DATASET EXTRACT:
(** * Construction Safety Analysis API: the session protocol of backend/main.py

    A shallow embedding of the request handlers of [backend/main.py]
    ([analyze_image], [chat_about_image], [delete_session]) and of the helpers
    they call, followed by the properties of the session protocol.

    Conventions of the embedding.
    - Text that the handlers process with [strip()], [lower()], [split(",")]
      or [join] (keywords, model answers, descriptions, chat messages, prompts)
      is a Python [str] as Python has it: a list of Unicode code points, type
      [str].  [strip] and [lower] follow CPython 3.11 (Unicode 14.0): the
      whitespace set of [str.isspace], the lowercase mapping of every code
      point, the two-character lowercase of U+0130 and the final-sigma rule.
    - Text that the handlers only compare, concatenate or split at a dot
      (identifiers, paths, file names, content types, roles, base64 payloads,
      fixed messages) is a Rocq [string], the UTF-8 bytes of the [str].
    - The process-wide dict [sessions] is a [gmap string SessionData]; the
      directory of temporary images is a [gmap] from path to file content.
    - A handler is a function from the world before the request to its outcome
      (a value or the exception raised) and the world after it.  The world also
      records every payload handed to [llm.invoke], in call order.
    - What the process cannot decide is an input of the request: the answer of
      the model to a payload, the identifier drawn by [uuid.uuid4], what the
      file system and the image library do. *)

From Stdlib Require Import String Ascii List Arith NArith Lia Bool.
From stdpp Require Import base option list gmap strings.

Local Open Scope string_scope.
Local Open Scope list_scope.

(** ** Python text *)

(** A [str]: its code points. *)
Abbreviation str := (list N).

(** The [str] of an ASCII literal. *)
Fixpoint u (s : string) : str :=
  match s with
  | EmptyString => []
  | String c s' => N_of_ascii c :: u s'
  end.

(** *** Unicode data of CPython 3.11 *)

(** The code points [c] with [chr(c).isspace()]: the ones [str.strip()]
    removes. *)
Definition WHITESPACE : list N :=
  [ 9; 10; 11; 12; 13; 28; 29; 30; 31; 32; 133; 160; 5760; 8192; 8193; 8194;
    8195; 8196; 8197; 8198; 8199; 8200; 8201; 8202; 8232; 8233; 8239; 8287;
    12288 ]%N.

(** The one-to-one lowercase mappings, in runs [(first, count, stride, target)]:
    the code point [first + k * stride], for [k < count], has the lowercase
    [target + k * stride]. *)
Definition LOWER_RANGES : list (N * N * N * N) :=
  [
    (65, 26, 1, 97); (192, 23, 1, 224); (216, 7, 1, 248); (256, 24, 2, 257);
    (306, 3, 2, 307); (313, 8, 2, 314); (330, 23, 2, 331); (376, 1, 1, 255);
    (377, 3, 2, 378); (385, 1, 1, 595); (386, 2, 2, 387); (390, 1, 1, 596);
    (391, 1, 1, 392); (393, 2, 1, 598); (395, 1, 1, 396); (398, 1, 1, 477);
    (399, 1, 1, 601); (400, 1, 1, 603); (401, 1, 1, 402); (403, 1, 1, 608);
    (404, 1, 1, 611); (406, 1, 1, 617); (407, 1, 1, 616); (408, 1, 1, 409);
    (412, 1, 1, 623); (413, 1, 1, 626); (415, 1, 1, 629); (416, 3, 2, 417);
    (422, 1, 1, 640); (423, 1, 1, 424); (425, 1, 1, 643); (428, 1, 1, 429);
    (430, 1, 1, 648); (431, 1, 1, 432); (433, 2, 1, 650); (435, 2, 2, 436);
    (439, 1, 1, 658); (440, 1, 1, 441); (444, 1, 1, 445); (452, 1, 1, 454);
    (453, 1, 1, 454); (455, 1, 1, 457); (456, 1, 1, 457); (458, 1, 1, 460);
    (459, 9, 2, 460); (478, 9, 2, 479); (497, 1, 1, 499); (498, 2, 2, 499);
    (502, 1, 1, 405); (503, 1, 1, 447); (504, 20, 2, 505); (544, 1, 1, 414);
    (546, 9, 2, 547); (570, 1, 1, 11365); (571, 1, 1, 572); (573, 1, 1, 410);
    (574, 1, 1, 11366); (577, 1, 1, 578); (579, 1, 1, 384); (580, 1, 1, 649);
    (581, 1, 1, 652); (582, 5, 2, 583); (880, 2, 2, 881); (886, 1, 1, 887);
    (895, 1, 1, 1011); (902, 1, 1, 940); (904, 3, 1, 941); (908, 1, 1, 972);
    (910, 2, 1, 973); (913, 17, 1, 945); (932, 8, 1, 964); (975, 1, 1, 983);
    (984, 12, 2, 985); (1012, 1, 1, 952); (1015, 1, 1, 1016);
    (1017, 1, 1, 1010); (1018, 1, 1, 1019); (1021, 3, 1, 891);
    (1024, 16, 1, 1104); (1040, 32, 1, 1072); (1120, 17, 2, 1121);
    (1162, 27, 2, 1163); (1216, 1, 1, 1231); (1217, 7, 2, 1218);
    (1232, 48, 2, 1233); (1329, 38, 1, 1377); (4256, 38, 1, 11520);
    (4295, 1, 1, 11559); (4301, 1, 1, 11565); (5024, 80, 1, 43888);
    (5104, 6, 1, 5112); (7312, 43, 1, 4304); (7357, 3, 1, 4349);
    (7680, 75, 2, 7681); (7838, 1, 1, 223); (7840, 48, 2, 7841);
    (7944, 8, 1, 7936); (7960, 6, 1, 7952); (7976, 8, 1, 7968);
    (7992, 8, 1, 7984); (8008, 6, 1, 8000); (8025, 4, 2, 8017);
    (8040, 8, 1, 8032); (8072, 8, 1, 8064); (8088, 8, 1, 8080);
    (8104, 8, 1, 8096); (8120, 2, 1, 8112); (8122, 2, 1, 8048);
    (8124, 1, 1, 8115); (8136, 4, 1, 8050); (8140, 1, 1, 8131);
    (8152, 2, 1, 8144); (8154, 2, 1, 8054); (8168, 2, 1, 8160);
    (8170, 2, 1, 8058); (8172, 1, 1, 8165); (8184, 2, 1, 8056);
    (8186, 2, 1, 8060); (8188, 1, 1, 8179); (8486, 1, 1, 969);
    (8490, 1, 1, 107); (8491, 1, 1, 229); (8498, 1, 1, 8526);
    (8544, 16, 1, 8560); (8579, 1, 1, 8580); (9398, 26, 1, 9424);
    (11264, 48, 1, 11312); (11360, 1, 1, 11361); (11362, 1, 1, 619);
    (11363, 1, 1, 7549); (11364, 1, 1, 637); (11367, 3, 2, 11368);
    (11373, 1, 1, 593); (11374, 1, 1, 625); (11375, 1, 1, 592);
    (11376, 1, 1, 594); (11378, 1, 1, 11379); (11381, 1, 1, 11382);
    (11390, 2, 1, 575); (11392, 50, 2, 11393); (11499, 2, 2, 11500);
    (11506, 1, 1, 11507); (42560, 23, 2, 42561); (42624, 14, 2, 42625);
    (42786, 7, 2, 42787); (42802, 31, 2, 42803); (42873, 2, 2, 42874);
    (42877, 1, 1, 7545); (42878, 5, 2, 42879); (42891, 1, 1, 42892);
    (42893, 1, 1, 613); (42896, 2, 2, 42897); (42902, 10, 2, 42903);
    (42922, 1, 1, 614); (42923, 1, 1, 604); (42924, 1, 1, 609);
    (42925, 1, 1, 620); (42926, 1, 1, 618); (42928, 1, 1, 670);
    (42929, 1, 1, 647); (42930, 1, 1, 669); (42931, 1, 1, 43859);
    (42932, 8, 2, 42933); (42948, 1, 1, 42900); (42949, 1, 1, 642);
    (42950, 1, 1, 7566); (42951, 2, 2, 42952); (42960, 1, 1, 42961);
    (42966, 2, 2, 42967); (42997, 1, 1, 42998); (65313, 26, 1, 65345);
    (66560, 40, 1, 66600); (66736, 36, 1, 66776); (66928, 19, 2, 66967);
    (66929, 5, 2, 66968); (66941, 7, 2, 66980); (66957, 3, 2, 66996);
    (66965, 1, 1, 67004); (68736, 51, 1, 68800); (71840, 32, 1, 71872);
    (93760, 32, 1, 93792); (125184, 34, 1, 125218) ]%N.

PROBLEM REQUIREMENTS: Reproduce word for word the material above, starting with the line that has "([analyze_image], [chat_about_image], [delete_session])" and stopping after the line that has "directory of temporary".

EXPECTED ANSWER:
    ([analyze_image], [chat_about_image], [delete_session]) and of the helpers
    they call, followed by the properties of the session protocol.

    Conventions of the embedding.
    - Text that the handlers process with [strip()], [lower()], [split(",")]
      or [join] (keywords, model answers, descriptions, chat messages, prompts)
      is a Python [str] as Python has it: a list of Unicode code points, type
      [str].  [strip] and [lower] follow CPython 3.11 (Unicode 14.0): the
      whitespace set of [str.isspace], the lowercase mapping of every code
      point, the two-character lowercase of U+0130 and the final-sigma rule.
    - Text that the handlers only compare, concatenate or split at a dot
      (identifiers, paths, file names, content types, roles, base64 payloads,
      fixed messages) is a Rocq [string], the UTF-8 bytes of the [str].
    - The process-wide dict [sessions] is a [gmap string SessionData]; the
      directory of temporary images is a [gmap] from path to file content.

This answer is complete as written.